Funcionária de uma loja, Michele Santos, 37, diz que muitos veículos dão um jeito de desrespeitar a sinalização e passam em velocidade superior ao permitido.
Parte dos canalizadores de tráfego –postes colocados no chão para alargar a calçada– também já está amassada ou foi retirada. Segundo usuários da rua, vários deles foram atingidos por carros.
Também não são raros os pedestres que atravessam fora da faixa. No geral, porém, a maioria diz que a vida ali ficou mais fácil.
No fim do ano, já em meio à pandemia da Covid-19, a ladeira Porto Geral, na região da 25 de Março, no centro, ganhou um "puxadinho" da calçada no asfalto, pintado de verde.
Em 2018, a rua dos Pinheiros, no bairro de mesmo nome, também cedeu parte do asfalto, especialmente próximo aos cruzamentos, para dar lugar a uma calçada estendida. A medida ajudou tanto a aliviar a movimentada calçada da rua com comércios e restaurantes quanto a desacelerar os carros.
Luis Antonio Lindau, diretor do programa de Cidades do WRI Brasil , afirma que tendência mundial para reduzir acidentes de trânsito é desenhar a estrutura viária para compensar erros humanos, uma estratégia batizada como visão zero, em prática na Suécia desde a década de 1990.
"A visão zero está baseada no fato de que as pessoas erram. Numa intersecção, o motorista tem que tomar múltiplas decisões. Pensar nos ciclistas, pedestres, semáforos. Invariavelmente o sujeito vai acabar errando. Como posso reduzir esses erros?", diz.
"O sucesso é conseguir fazer alguma coisa para reduzir os erros e, acontecendo os erros, que a pessoa não morra. O desenho de uma boa via é aquela que perdoa os erros, não pune com a morte", completa.
Importante parte deste trabalho se dá nos cruzamentos, onde acontece a maioria dos acidentes. Em muitos casos, as vias são resenhadas e estreitadas para alargar as calçadas e forçar o motorista a frear antes da faixa. De quebra, os pedestres ficam mais visíveis e correm menos risco.

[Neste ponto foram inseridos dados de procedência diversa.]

Definition register_binding (save : Save) (key : NarHashKey) (store_path : StorePath) (verified : option DerivedNar) (ix : Index) :
    option (Index * result AvailabilityError unit) :=
  if stands_at ix key store_path && bool_decide (verified = None) then Some (ix, Ok tt) else
  '(catalog, registration) ← catalog_register (ix_catalog ix);
  let replaced := ix_entries ix !! key in
  let inserted := alloc (with_catalog ix catalog) key (fresh_entry store_path registration verified) in
  let '(stored, saved) := persist_locked save inserted in
  Some match saved with
    | Err error =>
        let restored := with_entries stored (match replaced with Some previous => <[key := previous]> (ix_entries stored)
                                                               | None => delete key (ix_entries stored) end) in
        (retire_supply_registration (ix_next ix) restored, Err error)
    | Ok _ => (match replaced with Some previous => retire_supply_registration previous stored | None => stored end, Ok tt)
    end.
Definition register (save : Save) (key : NarHashKey) (store_path : StorePath) (ix : Index) := register_binding save key store_path None ix.

Definition unregister (save : Save) (key : NarHashKey) (ix : Index) : Index * result AvailabilityError unit :=
  match ix_entries ix !! key with
  | Some removed => persist_locked save (retire_supply_registration removed (with_entries ix (delete key (ix_entries ix))))
  | None => (ix, Ok tt)
  end.

Definition drop_if_same (save : Save) (key : NarHashKey) (observed : nat) (ix : Index) : Index * result AvailabilityError unit :=
  if bool_decide (ix_entries ix !! key = Some observed)
  then persist_locked save (retire_supply_registration observed (with_entries ix (delete key (ix_entries ix))))
  else (ix, Ok tt).

(** The rest of prune_if_gone once it has observed an entry and its path. *)
Definition prune_if_gone (save : Save) (key : NarHashKey) (observed : nat) (path_exists : bool) (ix : Index) : Index * result AvailabilityError unit :=
  if path_exists then (ix, Ok tt) else drop_if_same save key observed ix.

(** Drop for AvailabilityIndex: the read handles that survive it find nothing. *)
Definition drop_index (ix : Index) : Index := foldr retire_supply_registration ix (map_to_list (ix_entries ix)).*2.

(** ** The derivation gate *)

Record DeriveGate := { g_remaining : option Z; g_asker : option NodeId }.
Definition gate_local : DeriveGate := {| g_remaining := None; g_asker := None |}.
Definition gate_for_peer (batch : option Z) (asker : NodeId) : DeriveGate := {| g_remaining := batch; g_asker := Some asker |}.

Definition try_reserve (gate : DeriveGate) : DeriveGate * bool :=
  match g_remaining gate with
  | None => (gate, true)
  | Some n => if (n =? 0)%Z then (gate, false) else ({| g_remaining := Some (n - 1)%Z; g_asker := g_asker gate |}, true)
  end.

Inductive DeriveStep := Derived (derived : DerivedNar) (fresh : bool) | DeriveDeferred.

(** derive up to the dump: an answer, or the decision to dump. *)
Inductive BeforeDump := Answered (r : result AvailabilityError DeriveStep) | StartDump.

Definition derive_before (now : Z) (nar_size : option Z) (e : Entry) (gate : DeriveGate) (ledger : PeerDeriveLedger) :
    DeriveGate * PeerDeriveLedger * BeforeDump :=
  match en_digest e with
  | Some (Verified derived) => (gate, ledger, Answered (Ok (Derived derived false)))
  | Some (Quarantined mismatch) => (gate, ledger, Answered (Err (Mismatch mismatch)))
  | None =>
      let '(gate, reserved) := try_reserve gate in
      if negb reserved then (gate, ledger, Answered (Ok DeriveDeferred)) else
      match g_asker gate with
      | None => (gate, ledger, StartDump)
      | Some asker =>
          match nar_size with
          | None => (gate, ledger, Answered (Err DumpFailed))
          | Some size =>
              let '(ledger, admission) := try_admit ledger now asker size in
              match admission with
              | DeriveAdmitted => (gate, ledger, StartDump)
              | _ => (gate, ledger, Answered (Ok DeriveDeferred))
              end
          end
      end
  end.

Section index.
Context `{Dumper}.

No Brasil, Fortaleza (CE) desenvolveu um trabalho importante neste sentido. A cidade bateu meta da ONU (Organização das Nações Unidas) e conseguiu diminuir pela metade as mortes no trânsito, que passaram de 14,9 por 100 mil habitantes para 7,4.
Especialista em transporte, Lindau cita exemplos bem-sucedidos em cidades asiáticas. "Tóquio foi a minha Disneylândia. É impressionante caminhar em por lá e ver o olhar clínico no tratamento das vias e adoção de baixas velocidades. O resultado é que Tóquio tem 1,3 mortes por 100 mil habitantes."

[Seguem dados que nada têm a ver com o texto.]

(* ===== verification/AvailabilityProps.v ===== *)
(** * What the availability index promises

    The invariant of Availability.v's index and queries through every action,
    and what follows from it alone: answers rest on a dump with the key's hash,
    the supply catalog offers only what is held and verified, a dropped index
    serves nothing, and a registration is all or nothing. *)

From Stdlib Require Import Strings.Byte ZArith Lia.
From stdpp Require Import base gmap numbers strings sorting list.
From S2P Require Import Prelude Hex Text Utf8 Ids NixBase32 Claim Ledgers Availability.

(** ** The catalog *)

(** The records are those of the owners that published, under the digest they published. *)
Record CatalogOk (c : CatalogState) : Prop := {
  co_owned d m rid : records c !! d = Some m -> is_Some (m !! rid) -> owners c !! rid = Some (Some d);
  co_listed rid d : owners c !! rid = Some (Some d) -> exists m, records c !! d = Some m /\ is_Some (m !! rid);
  co_some d : records c !! d <> Some ∅;
  co_below rid : is_Some (owners c !! rid) -> (rid <= next_registration c)%Z
}.

(** The record a registration has in the catalog. *)
Definition record_at (c : CatalogState) (d : Blake3Digest) (rid : Z) : option SupplyCatalogRecord := records c !! d ≫= (.!! rid).

Lemma record_at_remove rs d rid d' rid' :
  (remove_record rs d rid !! d' ≫= (.!! rid')) = if decide (d = d' /\ rid = rid') then None else rs !! d' ≫= (.!! rid').
Proof.
  unfold remove_record. destruct (rs !! d) as [m|] eqn:E.
  - case_bool_decide as Hm.
    + destruct (decide (d = d')) as [<-|Hd]; [|rewrite lookup_delete_ne by done; case_decide as Hc; [by destruct Hc|done]].
      rewrite lookup_delete_eq, E. cbn. case_decide as Hc; [done|]. symmetry. assert (rid <> rid') as Hr by naive_solver.
      rewrite <-(lookup_delete_ne m rid rid' Hr), Hm. apply lookup_empty.
    + destruct (decide (d = d')) as [<-|Hd]; [|rewrite lookup_insert_ne by done; case_decide as Hc; [by destruct Hc|done]].
      rewrite lookup_insert_eq, E. cbn. case_decide as Hc; [destruct Hc as [_ <-]; apply lookup_delete_eq|].
      rewrite lookup_delete_ne by naive_solver. done.
  - case_decide as Hc; [|done]. destruct Hc as [<- <-]. by rewrite E.
Qed.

Especialistas afirmam que embora a redução de velocidades tenha espaço central na prevenção de mortes no trânsito, acidentes envolvem uma equação complexa e, nessa conta, entraram também avanços tecnológicos nos veículos nas últimas décadas, como os freios ABS e o airbag, e a aplicação de leis.

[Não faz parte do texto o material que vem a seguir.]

Lemma unblocked raws kf o o' tid t n q q2 id :
  NodeOk raws kf n -> n_queries n !! tid = Some q -> q_pc q = Deriving id -> t <> tid -> n_queries n !! t = Some q2 -> q_pc q2 = Dumping id ->
  (forall x, o_dump o' = Some x -> x ∈ raws) ->
  exists n' evs, step_query o' t n = Some (n', evs) /\ is_Some (step_query o tid n').
Proof.
  intros Hn Hq Hp Ht Hq2 Hd2 Hraw. destruct (dumping_step _ _ o' t n q2 id Hn Hq2 Hd2 Hraw) as (n' & evs & E & Hend). exists n', evs. split; [done|].
  destruct (step_query_ok _ _ _ _ _ _ _ Hn Hraw E) as (kf' & Hn' & _).
  assert (forall t' q', t' <> t -> n_queries n !! t' = Some q' <-> n_queries n' !! t' = Some q') as Hsame.
  { intros t' q' Hne. revert E. unfold step_query. rewrite Hq2. cbn [mbind option_bind]. destruct (hold_step o' q2 _ _) as [[[ix l] m]|]; [|done].
    cbn [mbind option_bind]. destruct m as [q3|q3 answer]; cbn [move]; [|destruct (q_todo q3)]; intros [= <- <-]; cbn;
      rewrite ?lookup_insert_ne, ?lookup_delete_ne by done; done. }
  assert (n_queries n' !! tid = Some q) as Hq' by (by apply Hsame).
  destruct (step_query o tid n') eqn:Es; [by eexists|]. exfalso.
  destruct (blocked_by_dump _ _ _ _ _ _ Hn' Hq' Es) as (i & t3 & q3 & Hp3 & Hne3 & Hq3 & Hd3). assert (i = id) as -> by congruence.
  assert (t3 <> t) as Hne by (intros ->; by destruct (Hend _ id Hq3)). apply Hsame in Hq3; [|done].
  by destruct Hne; apply (no_single _ _ _ Hn t3 t q3 q2 id).
Qed.

(** C25: A query is answered, also among others.  Take any reachable state with a
    query in flight and anything that happens from there within the life of the
    process: registrations, removals, other queries, failing stores, missing
    paths.  Once the query has had nine turns for each key it still has, and nine
    more for every time another action changed what the key it was at stands for,
    it has been answered; a turn is a step of its own for which it does not have
    to wait.  So alone, or while nobody touches its keys, nine steps per key are
    enough; only an endless stream of such changes can keep it going round.  It
    has to wait only while another query dumps the entry it wants; that other
    query can always take its next step, and then this one can take its own. *)
Theorem query_answered node ledger acts tid q :
  let n := (run acts (first_start node ledger)).1 in
  n_queries n !! tid = Some q ->
  (forall later, Forall same_life later ->
     9 * (S (length (q_todo q)) + disturbances tid later n) <= turns tid later n ->
     exists answers dumps, Answer (q_ask q) answers dumps ∈ (run later n).2) /\
  (forall o, act (DoStep tid o) n = None ->
     exists id t q', q_pc q = Deriving id /\ t <> tid /\ n_queries n !! t = Some q' /\ q_pc q' = Dumping id /\
       forall o', exists n' evs, act (DoStep t o') n = Some (n', evs) /\ is_Some (act (DoStep tid o) n')).
Proof.
  intros n Hq. split.
  - intros later Hl Hd. set (raws := (acts ++ later) ≫= dumps_of).
    destruct (run_ok raws acts ∅ (first_start node ledger)) as (kf & Hn & _); [apply first_start_ok|intros x Hx; unfold raws; rewrite bind_app; apply elem_of_app; by left|].
    apply (interleaved_answered raws tid _ kf); [done..| |].
    + intros x Hx. unfold raws. rewrite bind_app. apply elem_of_app. by right.
    + pose proof (rank_le (n_index n) (q_key q) (q_pc q)). fold n. unfold distance. lia.
  - intros o E. destruct (node_reachable_ok node ledger acts) as (kf & Hn & _).
    destruct (blocked_by_dump _ _ _ _ _ _ Hn Hq E) as (id & t & q' & Hp & Ht & Hq' & Hd). exists id, t, q'. split_and!; [done..|]. intros o'.
    set (raws := (acts ++ [DoStep t o']) ≫= dumps_of).
    destruct (run_ok raws acts ∅ (first_start node ledger)) as (kf2 & Hn2 & _); [apply first_start_ok|intros x Hx; unfold raws; rewrite bind_app; apply elem_of_app; by left|].
    apply (unblocked raws kf2 o o' tid t n q q' id); try done.
    intros x Hx. unfold raws. rewrite bind_app. apply elem_of_app. right. cbn. rewrite Hx. by left.
Qed.

(** ** Restarts *)

(** C26: A restart is warm.  From what a saved index left in the store, the next
    process opens with the same keys at the same paths and with the same
    verified derivations, before any dump; and every derivation it has is
    already in the supply catalog, for its path and size, so that what was
    answered before the restart can be fetched after it. *)
Theorem restart_is_warm node ledger acts ix' :
  let ix := n_index (run acts (first_start node ledger)).1 in
  ix_disk ix = snapshot ix -> open node (ix_disk ix) = Some ix' ->
  snapshot ix' = snapshot ix /\ ix_disk ix' = ix_disk ix /\
  forall key path dn, snapshot ix !! key = Some (path, Some dn) ->
    is_Some (probe_record (fun _ => true) (ix_catalog ix') (dn_blake3 dn)) /\
    exists rid, record_at (ix_catalog ix') (dn_blake3 dn) rid = Some (supply_record path dn).
Proof.
  intros ix Hd Eo. destruct (node_reachable_ok node ledger acts) as (kf & Hn & _). pose proof (no_index _ _ _ Hn : IxOk _ _ _ ix) as Hi.
  destruct (open_ok _ _ _ _ (io_disk _ _ _ _ Hi) Eo) as (kf' & Hi' & Hr & Hdk & _ & Hs). rewrite Hs. split_and!; [done..|].
  intros key path dn Hk. rewrite <-Hd, <-Hs, lookup_snapshot in Hk. destruct (ix_entries ix' !! key) as [id|]; [|done]. cbn in Hk.
  destruct (ix_heap ix' !! id) as [e|] eqn:He; [|done]. injection Hk as <- Hp. apply (io_mirror _ _ _ _ Hi' id e dn He) in Hp.
  destruct (Hr id e He) as [_ Hrec]. specialize (Hrec dn Hp). split; [by eapply probe_record_found|by eexists].
Qed.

Aprovada em 2008, a Lei Seca, que aumentou as penas para pessoas que bebem e dirigem, é considerada um marco na legislação de trânsito do país, ao punir com prisão motoristas embriagados.
Já há iniciativas que pretendem tornar ainda mais difícil para os motoristas beberem e dirigir. Na Câmara, há um projeto de lei do deputado Bosco Costa (PL-SE) que torna obrigatória a instalação de bafômetros nos veículos. Pela proposta, os veículos só dariam partida após o teste.
Além disso, a evolução da tecnologia pode ajudar na equação, como carros autônomos que são programados para seguir as leis de trânsito.